Tony Fyler hits some high notes.
As we begin the second year of Tenth Doctor adventures in two dimensions at Titan Comics, there’s a certain sense of déjà vu in the first instalment of The Singer Not The Song. The Tenth Doctor and Gabby Gonzalez have dealt with iridescent floating creatures in the sky before, and they’ve dealt with creatures dependent on and linked with sound before too. Here though, while different versions of both concepts are used, the whole world is very much more alien – yes, even than Gabby’s native New York.
Welcome to Wupatki, a planet with no ground, just shimmering cities in the sky, the province of cutting edge science fiction since before there were budget restrictions. If the setting from Nick Abadzis is not exactly the newest thing in sci-fi, it is at least beautifully rendered in this comic-book by artist Eleonora Carlini and colourist Claudia SG Iannicello, its spires and skies rendered in a mixture of pinks and blues that bring to mind all the colours on the edge of vision in a soap bubble drifting to the sky. Which is my fancy-pants way of saying ‘Ooh, it’s pretty.’
But the story opens up in something of a trademark way with Gabby writing or thinking a letter home to her friend Cindy, who we recently met in the story of the return of the Osirans, of Pyramids of Mars fame. Gabby’s talking about a voice she hears through all her senses, by the name of Smokey, and it’s clear before we even see the beautiful cloud cities of Wupatki that something deeply wrong is happening. She’s got earplugs in, and the irresistible urge to remove them, against Smokey’s urging. It’s oddly panic-inducing, this first scene – the more she raves to Cindy about Smokey’s beautiful voice, and the more Smokey urges her not to remove the plugs, the more certain it seems that’s exactly what she’s going to do, and it catches your breath. As I say, it’s a simple, single-page, four-panel introductory scene, and there’s not really any demarcation of it as a pre-credits sequence, but Carlini’s ‘shot-choices’ and the way the lettering is rendered – girlish and almost childlike in Gabby’s thoughts to Cindy, shaded purple and with musical notes for Smokey’s voice – gives us the sense of almost intolerable foreboding.
When the scene cuts immediately back to the Doctor and Gabby it’s a shocking contrast, and we almost gasp for air at it, especially as Carlini and Iannicello’s beautiful, somehow fluid art and colour work extends for two pages, making the vista of the planet seem broader, wider than any single page can accommodate. We’re introduced to Mubadee, the time travelers’ guide to the planet, and there’s a fair amount of expositional dialogue, though no more than was in the opening sequence of say New Earth or Gridlock.
The adventure quickly moves to the Presley Foundation, a specialist science centre, but not before we take in the magnificent, globular flying ‘cows’ of Wupatki and Gabby gets entranced by the planet’s ‘singing air.’ There’s a slight resonance of Kinda about this element of Wupatki, Gabby getting mesmerized by the ‘twanglings in the air’ – and at the Foundation, it’s explained that the twanglings are actually beings called the Shan’tee.

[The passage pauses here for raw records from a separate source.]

(** C5: classification is first-match in the order ETL, training,
    deployment, generic.  A goal whose lowercased text contains an ETL
    keyword gets the ETL workflow whatever else it contains; without one,
    a training keyword gives the training workflow; without either, a
    deployment keyword gives the deployment workflow; a goal with none of
    the keywords, the empty goal among them, gets the generic workflow. *)
Theorem goal_classification_first_match (goal : string) (ts : Z) :
  (etl_keyword (lower goal) -> plan_steps goal ts = etl_workflow goal ts) /\
  (~ etl_keyword (lower goal) -> training_keyword (lower goal) ->
   plan_steps goal ts = training_workflow goal ts) /\
  (~ etl_keyword (lower goal) -> ~ training_keyword (lower goal) ->
   deployment_keyword (lower goal) ->
   plan_steps goal ts = deployment_workflow goal) /\
  (~ etl_keyword (lower goal) -> ~ training_keyword (lower goal) ->
   ~ deployment_keyword (lower goal) ->
   plan_steps goal ts = generic_workflow goal ts) /\
  plan_steps "" ts = generic_workflow "" ts.
Proof.
  pose proof (is_etl_goal_spec (lower goal)) as E.
  pose proof (is_training_goal_spec (lower goal)) as T.
  pose proof (is_deployment_goal_spec (lower goal)) as D.
  repeat split.
  - intros H. apply plan_steps_etl. now apply E.
  - intros H1 H2. apply plan_steps_training.
    + now apply (not_true_false _ _ E).
    + now apply T.
  - intros H1 H2 H3. apply plan_steps_deployment.
    + now apply (not_true_false _ _ E).
    + now apply (not_true_false _ _ T).
    + now apply D.
  - intros H1 H2 H3. apply plan_steps_generic.
    + now apply (not_true_false _ _ E).
    + now apply (not_true_false _ _ T).
    + now apply (not_true_false _ _ D).
Qed.

(** ** Validation of the dicts of typed plans *)

Lemma check_tools_typed (ss : list TaskStep) :
  check_tools (map step_dict ss) = Return (tools_okb ss).
Proof.
  induction ss as [|s ss IH]; [reflexivity|].
  cbn. destruct (registered (tool s)); cbn; [exact IH | reflexivity].
Qed.

Lemma check_deps_of_typed (i : Z) (ds : list Z) :
  check_deps_of i (map PInt ds) = Return (forallb (fun d => (d <? i)%Z) ds).
Proof.
  induction ds as [|d ds IH]; [reflexivity|].
  cbn. rewrite Z.geb_leb, Z.leb_antisym.
  destruct (d <? i)%Z; cbn; [exact IH | reflexivity].
Qed.

Lemma check_deps_typed (i : Z) (ss : list TaskStep) :
  check_deps i (map step_dict ss) = Return (deps_okb i ss).
Proof.
  revert i; induction ss as [|s ss IH]; intros i; [reflexivity|].
  cbn [map check_deps deps_okb]. unfold step_dict at 1. cbn [get_default lookup String.eqb Ascii.eqb Bool.eqb].
  cbn [bind iter]. rewrite check_deps_of_typed. cbn [bind].
  destruct (forallb _ (depends_on s)); cbn; [apply IH | reflexivity].
Qed.

Lemma validate_plan_typed (p : TaskPlan) :
  validate_plan (plan_dict p) = Return (tools_okb (steps p) && deps_okb 0 (steps p)).
Proof.
  unfold validate_plan, validate_plan_try, plan_dict.
  cbn [getitem lookup String.eqb Ascii.eqb Bool.eqb bind iter].
  rewrite check_tools_typed. cbn [bind].
  destruct (tools_okb (steps p)); cbn; [|reflexivity].
  rewrite check_deps_typed. cbn.
  destruct (deps_okb 0 (steps p)); reflexivity.
Qed.

Lemma tools_okb_spec (ss : list TaskStep) :
  tools_okb ss = true <-> forall s, In s ss -> registered (tool s) = true.
Proof. unfold tools_okb. apply forallb_forall. Qed.

Lemma deps_okb_spec (i : Z) (ss : list TaskStep) :
  deps_okb i ss = true <->
  forall k s d, nth_error ss k = Some s -> In d (depends_on s) -> d < i + Z.of_nat k.
Proof.
  revert i; induction ss as [|s ss IH]; intros i.
  - split; [|reflexivity]. intros _ [|k] s d H; discriminate.
  - cbn [deps_okb]. rewrite andb_true_iff, forallb_forall, IH. split.
    + intros [Hs Hrest] [|k] s' d Hk Hd.
      * injection Hk as <-. apply Hs in Hd. apply Z.ltb_lt in Hd. lia.
      * specialize (Hrest k s' d Hk Hd). lia.
    + intros H. split.
      * intros d Hd. apply Z.ltb_lt. specialize (H 0%nat s d eq_refl Hd). lia.
      * intros k s' d Hk Hd. specialize (H (S k) s' d Hk Hd). lia.
Qed.

Lemma validate_plan_true_iff (p : TaskPlan) :
  validate_plan (plan_dict p) = Return true <->
  tools_registered (steps p) /\ deps_backward (steps p).
Proof.
  rewrite validate_plan_typed. unfold tools_registered, deps_backward.
  rewrite <- tools_okb_spec, <- (deps_okb_spec 0). split.
  - intros H. injection H as H. now apply andb_true_iff.
  - intros H. apply andb_true_iff in H. now rewrite H.
Qed.

(** C4: on the dict of a plan, [validate_plan] returns [False] when some
    step's tool is not in the registry, returns [False] when some step at
    index [i] has a dependency [dep >= i] (itself or a later or missing
    step), and returns [True] when every tool is registered and every
    dependency is below the index of its step. *)
Theorem validate_plan_decides (p : TaskPlan) :
  ((exists s, In s (steps p) /\ registered (tool s) = false) ->
   validate_plan (plan_dict p) = Return false) /\
  ((exists i s dep, nth_error (steps p) i = Some s /\ In dep (depends_on s) /\
                    dep >= Z.of_nat i) ->
   validate_plan (plan_dict p) = Return false) /\
  (tools_registered (steps p) -> deps_backward (steps p) ->
   validate_plan (plan_dict p) = Return true).
Proof.
  pose proof (validate_plan_true_iff p) as Hiff.
  assert (Hnot : ~ (tools_registered (steps p) /\ deps_backward (steps p)) ->
                 validate_plan (plan_dict p) = Return false).
  { intros Hn. rewrite validate_plan_typed in *.
    destruct (tools_okb (steps p) && deps_okb 0 (steps p)); [|reflexivity].
    exfalso. apply Hn. now apply Hiff. }
  repeat split.
  - intros [s [Hin Hreg]]. apply Hnot. intros [Ht _].
    rewrite (Ht s Hin) in Hreg. discriminate.
  - intros [i [s [dep [Hi [Hd Hge]]]]]. apply Hnot. intros [_ Hb].
    specialize (Hb i s dep Hi Hd). lia.
  - intros Ht Hb. now apply Hiff.
Qed.

(** ** Planner: shape of the plans *)

Lemma etl_workflow_deps (goal : string) (ts : Z) : deps_earlier (etl_workflow goal ts).
Proof. by_position. Qed.

Lemma training_workflow_deps (goal : string) (ts : Z) :
  deps_earlier (training_workflow goal ts).
Proof. by_position. Qed.

Lemma deployment_workflow_deps (goal : string) : deps_earlier (deployment_workflow goal).
Proof. by_position. Qed.

Lemma generic_workflow_deps (goal : string) (ts : Z) :
  deps_earlier (generic_workflow goal ts).
Proof. by_position. Qed.

Lemma plan_steps_deps (goal : string) (ts : Z) : deps_earlier (plan_steps goal ts).
Proof.
  destruct (plan_steps_cases goal ts) as [H | [H | [H | H]]]; rewrite H.
  - apply etl_workflow_deps.
  - apply training_workflow_deps.
  - apply deployment_workflow_deps.
  - apply generic_workflow_deps.
Qed.

Lemma plan_steps_registered (goal : string) (ts : Z) :
  tools_registered (plan_steps goal ts).
Proof.
  unfold tools_registered. rewrite <- tools_okb_spec.
  destruct (plan_steps_cases goal ts) as [H | [H | [H | H]]]; rewrite H; reflexivity.
Qed.

Lemma plan_steps_ends (goal : string) (ts : Z) :
  exists first middle final,
    plan_steps goal ts = first :: middle ++ [final] /\
    tool first = "runs_record_event" /\
    tool final = "runs_record_event" /\
    forall dep, In dep (depends_on final) -> 0 <= dep < 1 + len middle.
Proof.
  destruct (plan_steps_cases goal ts) as [H | [H | [H | H]]]; rewrite H;
    [ eexists _, [_; _], _ | eexists _, [_; _], _
    | eexists _, [_], _ | eexists _, [_; _], _ ];
    (split; [reflexivity|]); cbn; intuition lia.
Qed.

Lemma deps_earlier_backward (ss : list TaskStep) : deps_earlier ss -> deps_backward ss.
Proof. intros H i s dep Hi Hd. now apply (H i s dep). Qed.

(** C1: the plan made for any goal has a non-empty list of steps; its
    first step and its last step run [runs_record_event]; every dependency
    of the step at position [i], the last step included, is an index from
    [0] up to [i - 1]; every tool is registered; and [validate_plan]
    returns [True] on the dict that [plan] returns. *)
Theorem plan_is_well_formed {env : Env} (goal : string) (self : Orchestrator)
    (w : World) :
  let p := make_plan goal w in
  plan goal self w = (plan_dict p, mkOrchestrator (Some p) (execution_history self)) /\
  steps p <> [] /\
  (exists first middle final,
     steps p = first :: middle ++ [final] /\
     tool first = "runs_record_event" /\
     tool final = "runs_record_event" /\
     forall dep, In dep (depends_on final) -> 0 <= dep < 1 + len middle) /\
  deps_earlier (steps p) /\
  tools_registered (steps p) /\
  validate_plan (fst (plan goal self w)) = Return true.
Proof.
  cbn zeta. cbn [make_plan plan steps fst].
  pose proof (plan_steps_ends goal (utcnow_timestamp w)) as Hends.
  repeat split.
  - destruct Hends as [f [m [l [H _]]]]. rewrite H. discriminate.
  - exact Hends.
  - eapply plan_steps_deps; eassumption.
  - eapply plan_steps_deps; eassumption.
  - apply plan_steps_registered.
  - apply validate_plan_true_iff. split.
    + apply plan_steps_registered.
    + apply deps_earlier_backward, plan_steps_deps.
Qed.

(** ** Planner: determinism *)

Lemma plan_steps_shape (goal : string) (ts1 ts2 : Z) :
  map step_shape (plan_steps goal ts1) = map step_shape (plan_steps goal ts2) /\
  List.length (plan_steps goal ts1) = List.length (plan_steps goal ts2).
Proof.
  unfold plan_steps.
  destruct (is_etl_goal (lower goal)); [split; reflexivity|].
  destruct (is_training_goal (lower goal)); [split; reflexivity|].
  destruct (is_deployment_goal (lower goal)); split; reflexivity.
Qed.

(** C8: two calls of [plan] on the same goal, in any two states of the
    orchestrator and of the world, build plans that are equal once
    [created_at] and the [path] argument values are blanked: same goal,
    same tools in the same order, same [depends_on], [timeout] and
    [retry_count], same argument keys and other argument values, same
    metadata. *)
Theorem plan_deterministic {env : Env} (goal : string)
    (self1 self2 : Orchestrator) (w1 w2 : World) :
  current_plan (snd (plan goal self1 w1)) = Some (make_plan goal w1) /\
  current_plan (snd (plan goal self2 w2)) = Some (make_plan goal w2) /\
  fst (plan goal self1 w1) = plan_dict (make_plan goal w1) /\
  fst (plan goal self2 w2) = plan_dict (make_plan goal w2) /\
  plan_shape (make_plan goal w1) = plan_shape (make_plan goal w2).
Proof.
  repeat split.
  unfold plan_shape, make_plan. cbn -[plan_steps step_shape].
  destruct (plan_steps_shape goal (utcnow_timestamp w1) (utcnow_timestamp w2))
    as [Hs Hl].
  unfold len. now rewrite Hs, Hl.
Qed.

(** ** Validation: negative dependency indices *)

Lemma forallb_insert {A : Type} (f : A -> bool) (pos : nat) (x : A) (l : list A) :
  f x = true ->
  forallb f (firstn pos l ++ x :: skipn pos l) = forallb f l.
Proof.
  intros Hx. rewrite forallb_app. cbn [forallb]. rewrite Hx. cbn.
  rewrite <- forallb_app. now rewrite firstn_skipn.
Qed.

Lemma tools_okb_update (k pos : nat) (d : Z) (ss : list TaskStep) :
  tools_okb (update_step k (insert_dep pos d) ss) = tools_okb ss.
Proof.
  revert k; induction ss as [|s ss IH]; intros k; [reflexivity|].
  destruct k as [|k]; cbn; [reflexivity|]. unfold tools_okb in IH. now rewrite IH.
Qed.

Lemma deps_okb_update (k pos : nat) (d i : Z) (ss : list TaskStep) :
  d < 0 -> 0 <= i ->
  deps_okb i (update_step k (insert_dep pos d) ss) = deps_okb i ss.
Proof.
  intros Hd. revert k i; induction ss as [|s ss IH]; intros k i Hi; [reflexivity|].
  destruct k as [|k]; cbn [update_step deps_okb insert_dep depends_on].
  - rewrite forallb_insert; [reflexivity|]. apply Z.ltb_lt. lia.
  - rewrite IH by lia. reflexivity.
Qed.

Lemma update_step_nth (k : nat) (f : TaskStep -> TaskStep) (ss : list TaskStep)
    (s : TaskStep) :
  nth_error ss k = Some s -> nth_error (update_step k f ss) k = Some (f s).
Proof.
  revert k; induction ss as [|x ss IH]; intros [|k] H; try discriminate.
  - injection H as ->. reflexivity.
  - cbn. now apply IH.
Qed.

(** C9: a negative entry added anywhere in the [depends_on] of any step
    does not change what [validate_plan] returns, so a plan it accepts (its
    tools registered, no dependency at or above its step's index) is still
    accepted with the negative entry in place. *)
Theorem validate_plan_accepts_negative_dependency
    (p : TaskPlan) (k pos : nat) (d : Z) (s : TaskStep) :
  d < 0 ->
  nth_error (steps p) k = Some s ->
  (exists s', nth_error (steps (add_dependency k pos d p)) k = Some s' /\
              In d (depends_on s')) /\
  validate_plan (plan_dict (add_dependency k pos d p)) = validate_plan (plan_dict p) /\
  (tools_registered (steps p) -> deps_backward (steps p) ->
   validate_plan (plan_dict (add_dependency k pos d p)) = Return true).
Proof.
  intros Hd Hk.
  assert (Heq : validate_plan (plan_dict (add_dependency k pos d p))
                = validate_plan (plan_dict p)).
  { rewrite !validate_plan_typed. cbn [add_dependency steps].
    rewrite tools_okb_update, deps_okb_update by lia. reflexivity. }
  repeat split.
  - exists (insert_dep pos d s). split.
    + cbn [add_dependency steps]. now apply update_step_nth.
    + cbn. apply in_or_app. right. now left.
  - exact Heq.
  - intros Ht Hb. rewrite Heq. now apply validate_plan_true_iff.
Qed.
(** * vana-react: the embed message router and the share text composer

    A shallow embedding of the two widgets of the library:

    - [VanaAppUploadWidget] (src/components/VanaAppUploadWidget.tsx): the
      [handleMessage] listener that bridges the host page and the embedded
      iframe over [postMessage];
    - [VanaAppSocialShareWidget], in its two versions: the decorated one
      ([generateShareText] with intro, emoji, note, call-to-action and
      hashtag, followed by a countdown) and the suffix one
      ([generateShareText] = content + suffix, followed by instructions).

    JavaScript values that cross the window boundary are modelled by the
    type [Js.value]; the callbacks of the host page, [postMessage], the
    clipboard and the timers are recorded as effects in the order the code
    performs them. *)

From Stdlib Require Import ZArith String Ascii List Bool.
From stdpp Require Import base option list gmap strings pretty.

Open Scope string_scope.

(** ** JavaScript values *)

Module Js.

(** A number is a double.  [Int z] is a safe integer, below 2^53 in
    magnitude, which [Number::toString] prints digit for digit; both zeros
    are [Int 0].  [Other shown] is any other finite double (a fraction, or
    an integer from 2^53 on), which is not zero, given by what
    [Number::toString] prints for it, as "0.5" or "1e+21". *)
Inductive number : Type :=
  | Int (z : Z) (safe : Is_true (Z.abs z <? 2 ^ 53)%Z)
  | NaN
  | Infinity (negative : bool)
  | Other (shown : string).

Definition numberTruthy (n : number) : bool :=
  match n with
  | Int z _ => negb (z =? 0)%Z
  | NaN => false
  | Infinity _ | Other _ => true
  end.

(** [Number::toString] *)
Definition numberToString (n : number) : string :=
  match n with
  | Int z _ => pretty z
  | NaN => "NaN"
  | Infinity false => "Infinity"
  | Infinity true => "-Infinity"
  | Other shown => shown
  end.

(** The values a message can carry after the structured clone of
    [postMessage]: primitives and plain objects.  Arrays, dates and the
    other cloneable exotic objects are left out. *)
#[warnings="-register-all"]
Inductive value : Type :=
  | Undefined
  | Null
  | Bool (b : bool)
  | Number (n : number)
  | Str (s : string)
  | Object (props : gmap string value).

(** [ToBoolean]: what [if (v)], [v && w] and [v || w] test. *)
Definition truthy (v : value) : bool :=
  match v with
  | Undefined | Null => false
  | Bool b => b
  | Number n => numberTruthy n
  | Str s => negb (s =? "")
  | Object _ => true
  end.

(** [a || b] *)
Definition or (a b : value) : value := if truthy a then a else b.

(** [v.k] for [v] other than [undefined] and [null] (on those the read
    throws).  A data object has the properties it carries; a primitive has
    none of the property names the widget reads. *)
Definition get (v : value) (k : string) : value :=
  match v with
  | Object props => default Undefined (props !! k)
  | _ => Undefined
  end.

Conceptual beings, mind you – the science in this episode has the capacity to be a little hardcore - but if you think of the Shan’tee as living songs, you’re pretty much there. And the threat that develops throughout the course of this issue is pretty high concept too. There’s a signal that, to pretentiously steal another bit of Shakespeare, ‘sets down the pegs that make this music.’ A signal that’s turning the Shant’ee into Something Else Entirely. It’s actually rather beautifully and simply described as turning them from arias to nocturnes, making the music of the Shan’tee ‘bad’ and radically changing the way they appear visually. Let’s just say you don’t want to get caught in a dark alley by a nocturne – they’re really quite disturbingly rendered by Carlini.
The tension escalates when it turns out that not only is the signal being deliberately aimed at Wupatki, but it’s coming from Earth. And it’s spreading, like a contagion, like a musical plague, mutating as it goes – the end of this issue sees Professor Allegra D’Angelo, who runs the Foundation, face a deadly dilemma on which the course of the second and final episode of this story is likely to depend, as the situation on Wupatki gets quickly out of hand. And we never do make it back during the course of this episode to the scene where Gabby is alone with Smokey and the earplugs, making a choice that seems more than likely to kill her – so the explanation for that has yet to be revealed, let alone how it unfolds, and whether the Doctor returns in time to save her from the ever-increasing threat of the nocturnes.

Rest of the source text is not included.